The next release of its organic range — due within weeks — will add “vegan friendly” to the front of the bottle.
Richard Angove is the co-director of the Riverland-based winery, which now has an annual turnover of $55 million.
He said the label change was in response to continual online enquiries as to whether their wines were vegan.
Mr Angove has seen attitudes towards non-conventional wines change a lot.
“Wines that are organic and vegan are [now seen as] just as good, if not better than their non-vegan counterparts,” he said.
Both Kalleske and Angove have national and international wine awards to back them up and not only in organic categories.
One of the biggest names in winemaking, Yalumba, said all of its wines produced since 2011 were vegan-friendly and that included cask wine.
Menu features 22 cuts of meat and vegan wine options
“The good thing about vegan wine is it’s good for everyone — vegans and, equally, those who love their big juicy steaks,” says Mr Kalleske.
It’s a view that Queensland restaurateur Steven Adams shares.
His steakhouses in Brisbane’s CBD and the Gold Coast offer 22 cuts of meat, and hundreds of wines, including biodynamic, preservative-free and vegan.
“It’s really sort of grown in the last seven to eight years,” Mr Adams said.
“We’re looking for broad spectrum, obviously high-quality brands we can trust, not necessarily wines that are known, and biodynamic and organic is an increasing appetite and something we are embracing.”
He said diners were increasingly looking for healthy and sustainably produced food and wine, with fewer additives and minimal intervention.
Chinese customers looking for the same thing
The organic wine category, which includes biodynamic and vegan wine, is still a niche market, accounting for less than 1 per cent of Australia’s wine exports and a similar amount of domestic wine retail sales.
But things are changing.
“The growing trend in the community for products that are seen as environmentally friendly means the production and export of organic and biodynamic wines in Australia has been rapidly growing,” according to industry body Wine Australia.
According to figures compiled by Wine Australia for the ABC:
- Exports in the organic category have risen by an average of 40 per cent annually over the past four years
- Those exports were worth $14.5 million in the year to March 2018
- Sweden and the UK are Australia’s biggest organic wine markets
- Over the past year, China rocketed into third place with organic exports soaring a whopping 170 per cent.
Wellness trend catches up to wine drinkers
Domestically, the growth in organic wine retail sales far outstrips that of non-organic wines, according to strategic market researchers, IRI Worldwide.
Those sales totalled $24.2 million in 2017, up nearly 40 per cent from a year earlier, it said.
IRI Worldwide’s Health and Wellness Survey 2017 found a clear consumer trend towards “naturals”.
Two-thirds of shoppers surveyed said they looked to purchase products with as many natural ingredients as possible, driven by the perception that such food will be healthy and nutritious.

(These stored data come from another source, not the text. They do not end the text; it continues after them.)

(** What crosses the wire is a JSON text: [JSON.stringify] on one side,
    [JSON.parse] on the other.  [reread v] is the value that arrives for [v].
    A number that is not finite is written as null, and a zero of either
    sign as 0; a finite number is written with digits that read back as
    the same binary64 value, so its decimal stays as the name of that value.
    A member whose value is undefined is left out of an object, and an
    undefined item of an array is written as null.  Strings (lone surrogates
    are escaped), booleans and null arrive as they are.  An object stays
    the list of its members, a later one hiding an earlier one of the same
    name; the order in which members are enumerated is not observed by the
    program.  For a value that is itself undefined nothing is written:
    [reread VUndefined] stands for the member that is left out. *)
Definition reread_number (n : number) : value :=
  if overflows n then VNull
  else if rounds_to_zero n then VNum {| neg := false; mant := 0; exp10 := 0 |}
  else VNum n.

Definition present (ms : list (jstring * value)) : list (jstring * value) :=
  filter (fun kv => match lookup (fst kv) ms with
                    | Some VUndefined => false
                    | _ => true
                    end) ms.

Fixpoint reread (v : value) : value :=
  match v with
  | VNum n => reread_number n
  | VArr items =>
      VArr (map (fun x => match reread x with VUndefined => VNull | y => y end)
              items)
  | VObj members =>
      VObj (present (map (fun kv => let '(k, x) := kv in (k, reread x)) members))
  | VUndefined | VNull | VBool _ | VStr _ => v
  end.

(** The request of [callApi]: a POST whose body is the object of operation
    and params, written by [JSON.stringify] and read back by the platform. *)
Definition request_of (call : api_call) : request :=
  {| method := lit "POST";
     body := reread (VObj [(lit "operation", VStr (lit (operation_of call)));
                           (lit "params", params_of call)]) |}.

(** The object that the handler passes to [res.status(status).json]. *)
Definition body_of (p : payload) : value :=
  match p with
  | ErrorBody e => VObj [(lit "error", VStr e)]
  | DataBody d => VObj [(lit "data", d)]
  end.

(** [fetch] against the handler: [res.json] writes the object of the answer
    and [response.json()] reads it back.  A request that the handler leaves
    unanswered gets the platform's own answer, a 500 without a JSON body
    (the body of a request of [callApi] is never undefined or null). *)
Definition transport (serve : request -> outcome) (call : api_call) : fetched :=
  match serve (request_of call) with
  | Response status p => Fetched status (Some (reread (body_of p)))
  | Unhandled => Fetched 500 None
  end.

End Wire.

(** *** handleDownload of AnalysisStep.tsx *)

Module Download.
Import Js.

(** [domain.replace] with the pattern of www and a dot at the start. *)
Definition strip_www (domain : jstring) : jstring :=
  match strip_prefix (lit "www.") domain with
  | Some rest => rest
  | None => domain
  end.

(** The class of letters, digits, dot and hyphen, without regard to case
    (no code unit outside ASCII has its case folded into ASCII). *)
Definition is_safe (c : N) : bool :=
  ((97 <=? c) && (c <=? 122)) || ((65 <=? c) && (c <=? 90))
  || ((48 <=? c) && (c <=? 57)) || (c =? 46) || (c =? 45).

Shoppers put more importance on products being free from artificial ingredients, preservatives or additives, than on being organic, the survey found.
All of which bodes well for winemakers seeking to keep their wines as natural as possible.
It comes as no surprise to Troy Kalleske.
“Organics is trendy now and some see it as a revolution but it is going back to basics, what’s been happening for thousands of years,” he said.